I've been reading that choosing texture filter (specifically MipMap generation) may have an impact on performance of the application but I can't really get my head around how it works. So a few questions:

  1. Are MipMaps generated every frame or only once when the texture is loaded?
  2. If every frame, does it still get regenerated if the scene is static (the texture size and position is constant) from one frame to another. Like if you have a static UI does that perform worse when using MipMap filtering?
  3. If only once, why does it affect performance, and in what way?
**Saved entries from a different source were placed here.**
(** A pattern character that is no letter matches itself only. *)
Lemma Forall2_exact (ext l : list Z) :
  Forall (fun c => c < 128 ∧ isAsciiAlpha c = false) l →
  Forall2 (fun ch c => csMatch redirectFlags (CsChar c) ch = true) ext l
  ↔ ext = l.
Proof.
  revert l. induction ext as [| ch ext IH]; intros l Hl.
  - split; [by inversion 1 | intros <-; constructor].
  - destruct l as [| c l].
    + split; [by inversion 1 | done].
    + apply Forall_cons in Hl as [[Hasc Hnl] Hl].
      assert (Hc : csMatch redirectFlags (CsChar c) ch = true ↔ ch = c).
      { rewrite csMatch_ascii_char by done. rewrite Z.eqb_eq.
        revert Hnl. unfold isAsciiAlpha, asciiLower, inRange. zcases. }
      split.
      * inversion 1 as [| ? ? ? ? Hch Hrest]; subst.
        f_equal; [by apply Hc | by apply IH].
      * intros Heq. simplify_eq. constructor; [by apply Hc | by apply IH].
Qed.

Lemma matchM_seq fl a b pos s cap k :
  matchM fl (RSeq a b) pos s cap k
  = matchM fl a pos s cap (fun p s' c => matchM fl b p s' c k).
Proof. reflexivity. Qed.

Lemma brackets_exact :
  Forall (fun c => c < 128 ∧ isAsciiAlpha c = false) (js "]]")
  ∧ Forall (fun c => c < 128 ∧ isAsciiAlpha c = false) (js "[[").
Proof. split; repeat constructor. Qed.

(** The group takes the longest run of characters of one line that is
    followed by the closing brackets. *)
Lemma redirectTail_result (p0 : nat) (s0 : list Z) (cap r : Capture) :
  matchM redirectFlags redirectTail p0 s0 cap (fun _ _ c => Some c) = Some r
  ↔ ∃ t rest,
      s0 = t ++ js "]]" ++ rest
      ∧ t ≠ []
      ∧ Forall (fun ch => isLineTerminator ch = false) t
      ∧ r = Some t
      ∧ ∀ longer rest',
          s0 = longer ++ js "]]" ++ rest' →
          Forall (fun ch => isLineTerminator ch = false) longer →
          (length longer ≤ length t)%nat.
Proof.
  destruct brackets_exact as [Hclose _].
  unfold redirectTail. rewrite matchM_seq. cbn [matchM].
  assert (Hdot : ∀ l, Forall (fun ch => csMatch redirectFlags CsDot ch = true) l
                      ↔ Forall (fun ch => isLineTerminator ch = false) l).
  { intros l. apply Forall_iff. intros ch. simpl. apply negb_true_iff. }
  assert (Hclosing : ∀ p (s : list Z) c x,
            matchM redirectFlags (lit (js "]]")) p s c (fun _ _ c => Some c)
            = Some x ↔ ∃ rest, s = js "]]" ++ rest ∧ x = c).
  { intros p s c x. rewrite lit_result. split.
    - intros (pre & rest & -> & Hpre & Hx).
      apply (Forall2_exact pre (js "]]") Hclose) in Hpre as ->.
      exists rest. split; [done | congruence].
    - intros (rest & -> & ->). exists (js "]]"), rest.
      split; [done |]. split; [| done].
      by apply (Forall2_exact (js "]]") (js "]]") Hclose). }
  destruct s0 as [| c0 s1]; cbn [setM].
  { split; [done |]. intros (t & rest & Hs & Ht & _).
    destruct t; [done | discriminate]. }
  destruct (csMatch redirectFlags CsDot c0) eqn:Hc0.
  - rewrite starM_result. split.
    + intros (pre & rest1 & -> & Hpre & Hk & Hmax).
      apply Hclosing in Hk as (rest & -> & ->).
      exists (c0 :: pre), rest. split; [done |]. split; [done |].
      split; [apply Hdot; by constructor |]. split.
      * f_equal. replace (S p0 + length pre - p0)%nat with (S (length pre))
          by lia.
        simpl. f_equal. apply take_app_length.
      * intros longer rest' Hs Hlonger.
        destruct (Nat.le_gt_cases (length longer) (length (c0 :: pre)))
          as [| Hgt]; [done |].
        exfalso. destruct longer as [| c0' longer]; [simpl in Hgt; lia |].
        simpl in Hs, Hgt. injection Hs as <- Hs.
        apply Hdot in Hlonger. apply Forall_cons in Hlonger as [_ Hlonger].
        specialize (Hmax longer (js "]]" ++ rest') Hs Hlonger).
        assert (Hn : matchM redirectFlags (lit (js "]]"))
                       (S p0 + length longer) (js "]]" ++ rest')
                       (Some (take (S p0 + length longer - p0)
                                (c0 :: pre ++ js "]]" ++ rest)))
                       (fun _ _ c => Some c) = None)
          by (apply Hmax; lia).
        pose proof (proj2 (Hclosing (S p0 + length longer)%nat
                             (js "]]" ++ rest')
                             (Some (take (S p0 + length longer - p0)
                                      (c0 :: pre ++ js "]]" ++ rest))) _)
                      (ex_intro _ rest' (conj eq_refl eq_refl))) as Hsome.
        congruence.
    + intros (t & rest & Hs & Ht & Hline & -> & Hmax).
      destruct t as [| c0' pre]; [done |].
      simpl in Hs. injection Hs as <- ->.
      apply Hdot in Hline. apply Forall_cons in Hline as [_ Hpre].
      exists pre, (js "]]" ++ rest). split; [done |]. split; [done |]. split.
      * apply Hclosing. exists rest. split; [done |].
        replace (S p0 + length pre - p0)%nat with (S (length pre)) by lia.
        simpl. do 2 f_equal. symmetry. apply take_app_length.
      * intros pre' rest' Hs Hpre' Hlen.
        match goal with
        | |- ?m = None => destruct m as [x |] eqn:Hx; [| done]
        end.
        exfalso. apply Hclosing in Hx as (rest'' & -> & _).
        specialize (Hmax (c0 :: pre') rest''). simpl in Hmax.
        rewrite Hs in Hmax.
        assert ((S (length pre') ≤ S (length pre))%nat); [| lia].
        apply Hmax; [done |]. apply Hdot. constructor; [done | done].
  - split; [done |]. intros (t & rest & Hs & Ht & Hline & _).
    destruct t as [| c0' pre]; [done |].
    simpl in Hs. injection Hs as <- _.
    apply Hdot in Hline. apply Forall_cons in Hline as [Hc _]. congruence.
Qed.

Lemma matchM_star fl cs pos s cap k :
  matchM fl (RStar cs) pos s cap k = starM fl cs pos s cap k.
Proof. reflexivity. Qed.

Lemma matchM_opt fl cs pos s cap k :
  matchM fl (ROpt cs) pos s cap k
  = match setM fl cs pos s cap k with
    | Some r => Some r
    | None => k pos s cap
    end.
Proof. reflexivity. Qed.

Lemma asciiLower_colon (ch : Z) : asciiLower ch = 58 → ch = 58.
Proof. unfold asciiLower, inRange. zcases. Qed.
I'm wondering since I've discovered that everything looks a lot better when using (in LibGDX):

param.genMipMaps = true;
param.minFilter = TextureFilter.MipMapLinearLinear;
param.magFilter = TextureFilter.Linear;

But why isn't this standard/best practice? What are the drawbacks? If, for my application, it doesn't reduce fps, are there any other drawbacks? More GPU/CPU intensive? Higher battery consumption (for mobile devices)?


Solution

  • Mipmaps have to be generated whenever the texture data changes. As long as the texture doesn't change, there is also no need to recreate them.

    They influence performance because the read operation for every texel gets slower. Depending on which filter type you use, the GPU has to read multiple texels from multiple mipmap levels to calculate the final color.

    For example, GL_NEAREST will only read 1 texel and return that. GL_LINEAR will already have to read 4 texels from the one mipmap level and perform a bilinear interpolation. If you now enable mipmapping, then also information from a second texture level will influence the outcome. With GL_LINEAR_MIPMAP_LINEAR, the GPU will do a linear lookup (4 texel) in the mipmap level greater than the required size and one linear lookup in the mipmap level smaller than requested. The result from these two lookups will then be interpolated to gain the final color. So all in all, a GL_LINEAR_MIPMAL_LINEAR lookup might read 8 texels and perform 2 bilinear interpolations and a linear interpolation between the two levels (trilinear interpolation).

    Another consideration is GPU memory consumption. Mipmaps need to be stored somewhere on the gpu and take up approximately 1/3 more space than without mipmaps.

    For more details about Mipmapping one should also read the Wikipedia Article which explains the concept very well. As stated by others in comments, also this blog gives a good overview about texture filtering methods.

    Note, that the explanation here assumes 2-dimensional textures. Also note, that graphics cards may very well optimize the process, but the technique described is how it works in theory.